Nathan Bateman (Oscar Isaac) es un excéntrico genio informático. No es más que una versión contemporánea del clásico “científico loco” que superpone sus ambiciones creadoras a la moral, la ética y la dignidad. Convoca a su empleado, el programador Caleb Smith (Domhall Gleeson) para una prueba definitiva que inaugurará la era de la inteligencia digital autoconsciente.

AVA (Alicia Vikander) es el experimento más avanzado de Nathan, y durante un período de siete genésicos días, Caleb debería indagar si ella es verdaderamente inteligente o apenas resulta una mímesis de la inteligencia.

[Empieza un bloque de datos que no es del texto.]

Lemma fold_dealt (g : Game) :
  dealt g ->
  raisesOnly [IndexError] (__fold g) /\
  forall g', __fold g = Ok g' -> dealt g' /\ cardsInDisplay g' = 5.
Proof.
  intros Hd. rewrite fold_showRest. split.
  - apply raisesOnly_bind; [apply checkHand_raises|]. intros uh _.
    apply raisesOnly_bind; [apply checkHand_raises|]. intros ch _.
    destruct (showRest_dealt _ (dealt_folded g uh ch Hd)) as (g' & -> & _).
    apply raisesOnly_Ok.
  - intros g' H.
    apply bind_Ok in H as (uh & _ & H). apply bind_Ok in H as (ch & _ & H).
    destruct (showRest_dealt _ (dealt_folded g uh ch Hd))
      as (g'' & E & Hd' & Hc & _).
    rewrite E in H. injection H as <-. done.
Qed.

Lemma moneyInv_wager (g : Game) : moneyInv g -> multipleOf20 (currentWager g).
Proof.
  intros ([E|E] & _); rewrite E;
    [apply multipleOf20_20|apply multipleOf20_40].
Qed.

Lemma fold_inv (g : Game) :
  dealt g -> moneyInv g ->
  raisesOnly [IndexError] (__fold g) /\
  forall g', __fold g = Ok g' -> gameInv g'.
Proof.
  intros Hd Hm. destruct (fold_dealt g Hd) as [Hraise Hok].
  split; [done|]. intros g' H. destruct (Hok g' H) as [Hd' Hc].
  apply fold_Ok in H as (Eu & Ec & Ep & Ew & Er & Ee & _).
  destruct Hm as (_ & Hpot & Hu & Hcm & Hr & _).
  split; [done|]. unfold wagerInv, moneyInv.
  rewrite Eu, Ec, Ep, Ew, Er, Ee, Hc. unfold MINIMUM_BET_WAGE.
  repeat split; try done.
  - by left.
  - apply multipleOf20_plus; [done|]. rewrite Hpot.
    by apply multipleOf20_double.
  - apply multipleOf20_0.
Qed.

Lemma highCardScore_deck :
  Forall (fun c =>
            Forall (fun c' => isOk (highCardScore [c; c']) = true) oneDeck)
         oneDeck.
Proof. apply (bool_decide_unpack _). vm_compute. reflexivity. Qed.

Lemma dealt_holeCards (g : Game) :
  dealt g -> Forall (fun c => c ∈ oneDeck) (holeCards g).
Proof.
  intros [(Hperm & Hout & _) _]. apply Forall_forall. intros c Hc.
  rewrite <- Hperm. unfold allCards. rewrite Hout.
  apply elem_of_app. right. apply elem_of_app. by left.
Qed.

Lemma determineWinner_total (g : Game) :
  dealt g -> exists g', determineWinner g = Ok g'.
Proof.
  intros Hd. apply dealt_holeCards in Hd. unfold holeCards in Hd.
  apply Forall_cons in Hd as [H1 Hd]. apply Forall_cons in Hd as [H2 Hd].
  apply Forall_cons in Hd as [H3 Hd]. apply Forall_cons in Hd as [H4 _].
  pose proof highCardScore_deck as Htable. rewrite Forall_forall in Htable.
  pose proof (Htable _ H1) as Hu. rewrite Forall_forall in Hu.
  specialize (Hu _ H2).
  pose proof (Htable _ H3) as Hc. rewrite Forall_forall in Hc.
  specialize (Hc _ H4).
  unfold determineWinner.
  destruct (highCardScore [userCard1 g; userCard2 g]); [|done].
  destruct (highCardScore [computerCard1 g; computerCard2 g]); [|done].
  cbn [bind]. by eexists.
Qed.
(** * Noteblock Music Maker: the note store, the transport clock and the exporter

    A shallow embedding of the sequencer scripts of the repository:
    - [Part000]  : src/unnamed/part_000 (CONFIG.totalTicks = 400, [generateFile]);
    - [Script1]  : src/script.js, first document (lines 1-250; TOTAL_TICKS = 200,
                   instrument names, repeat checkbox, [generateBedrockScript]);
    - [Script2]  : src/script.js, second document (lines 251-488; [play] without
                   the re-entry guard, [generateApiFile]);
    - [Script3]  : src/script.js, third document (lines 489-753): its transport
                   (guarded [play], [pause] that forgets the handle, pause around
                   a seek); its [toggleNote] and [generateApiFile] are those of
                   the second document word for word.

    Numbers.  Ticks, pitches, instrument indices and identifiers are JavaScript
    numbers that only ever hold integers here: they are [Z].  The speed is a
    double, and the period [play()] computes from it is computed in doubles:
    the IEEE 754 binary64 numbers of the Standard Library ([SpecFloat]), with
    their rounding, their infinities, [NaN] and the two zeros.  The slider
    position and the value of [Math.random()] are rationals [Q] with
    [Math.floor] as [Qfloor], and [Math.pow] is the real power function
    [Rpower]: for these three the rounding of doubles is not modelled, and
    the statements below use of a seek only its range and its monotonicity.

    The page (DOM nodes, CSS, audio elements, the download anchor) is not
    modelled; what the scripts hand to it is recorded in the [log] of the
    state as a list of events. *)

From Stdlib Require Import Ascii String DecimalString.
From Stdlib Require Import Reals Rpower Lra.
From Stdlib Require Import ZArith QArith Qround Bool List Lia.
From Stdlib Require Import SpecFloat.
From Stdlib Require Import Permutation Sorted.
Import ListNotations.

#[local] Open Scope Z_scope.

(** ** The JavaScript runtime the scripts rely on *)

Module Js.

(** *** Numbers of the speed field *)

(** A JavaScript number is an IEEE 754 double: a value of the Standard
    Library's specification of floating-point numbers with a mantissa of 53
    bits and the infinities at exponent 1024.  Arithmetic on it rounds to the
    nearest double, ties to even, overflows to an infinity and keeps the sign
    of a zero. *)
Definition num : Type := spec_float.

Definition prec : Z := 53.
Definition emax : Z := 1024.

Definition NaN : num := S754_nan.
Definition Infinity : num := S754_infinity false.

(** The double an integer literal denotes. *)
Definition of_Z (z : Z) : num := binary_normalize prec emax z 0 false.

(** The double [2^e]. *)
Definition pow2 (e : Z) : num := binary_normalize prec emax 1 e false.

(** The values a variable of the language can hold: the special ones and the
    finite ones in canonical form. *)
Definition is_double (x : num) : bool := valid_binary prec emax x.

(** [x || d] on numbers: [NaN], [0] and [-0] are falsy. *)
Definition or_default (x d : num) : num :=
  match x with
  | S754_nan | S754_zero _ => d
  | S754_infinity _ | S754_finite _ _ _ => x
  end.

(** [a / b]. *)
Definition div (a b : num) : num := SFdiv prec emax a b.

Arguments of_Z : simpl never.
Arguments pow2 : simpl never.
Arguments div : simpl never.

(** A number is usable as a period when it is finite and positive. *)
Definition positive_finite (x : num) : Prop :=
  match x with
  | S754_finite false _ _ => True
  | _ => False
  end.

(** *** Array methods *)

Section Arrays.
Context {A : Type}.

Fixpoint find_index (f : A -> bool) (l : list A) : option nat :=
  match l with
  | [] => None
  | x :: l' => if f x then Some O else option_map S (find_index f l')
  end.

(** [l.findIndex(f)]: the first index whose element satisfies [f], or -1. *)
Definition findIndex (f : A -> bool) (l : list A) : Z :=
  match find_index f l with
  | Some i => Z.of_nat i
  | None => -1
  end.

(** [l.splice(start, 1)] for [start >= 0]: the element at [start] is
    removed; past the end nothing is removed. *)
Definition splice1 (start : Z) (l : list A) : list A :=
  firstn (Z.to_nat start) l ++ skipn (S (Z.to_nat start)) l.

(** [l.push(x)]. *)
Definition push (x : A) (l : list A) : list A := l ++ [x].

Entre ambos va surgiendo un entendimiento, una complicidad y un aparente romance, a la par que el creador excéntrico se devela como un desagradable obseso que desprecia la integridad de las mismas entidades que quiere validar como racionales. Caleb se propone “salvar” a su damisela sintética del villano…

Pero si en Sueños eléctricos y en Ghost in the Shell la autoconsciencia y la autonomía de una IA están definidas respectivamente por la capacidad de amar o tener alma, en Ex Machina está definida por la capacidad de mentir, manipular y embaucar.

Más cerca está AVA de la humanidad que la gestó, mientras más capaz sea de timarla para ser libre de toda servidumbre. Ella no necesita ser salvada, ni recompensará a su caballero con amor, solo con la mínima bondad de dejarlo vivo.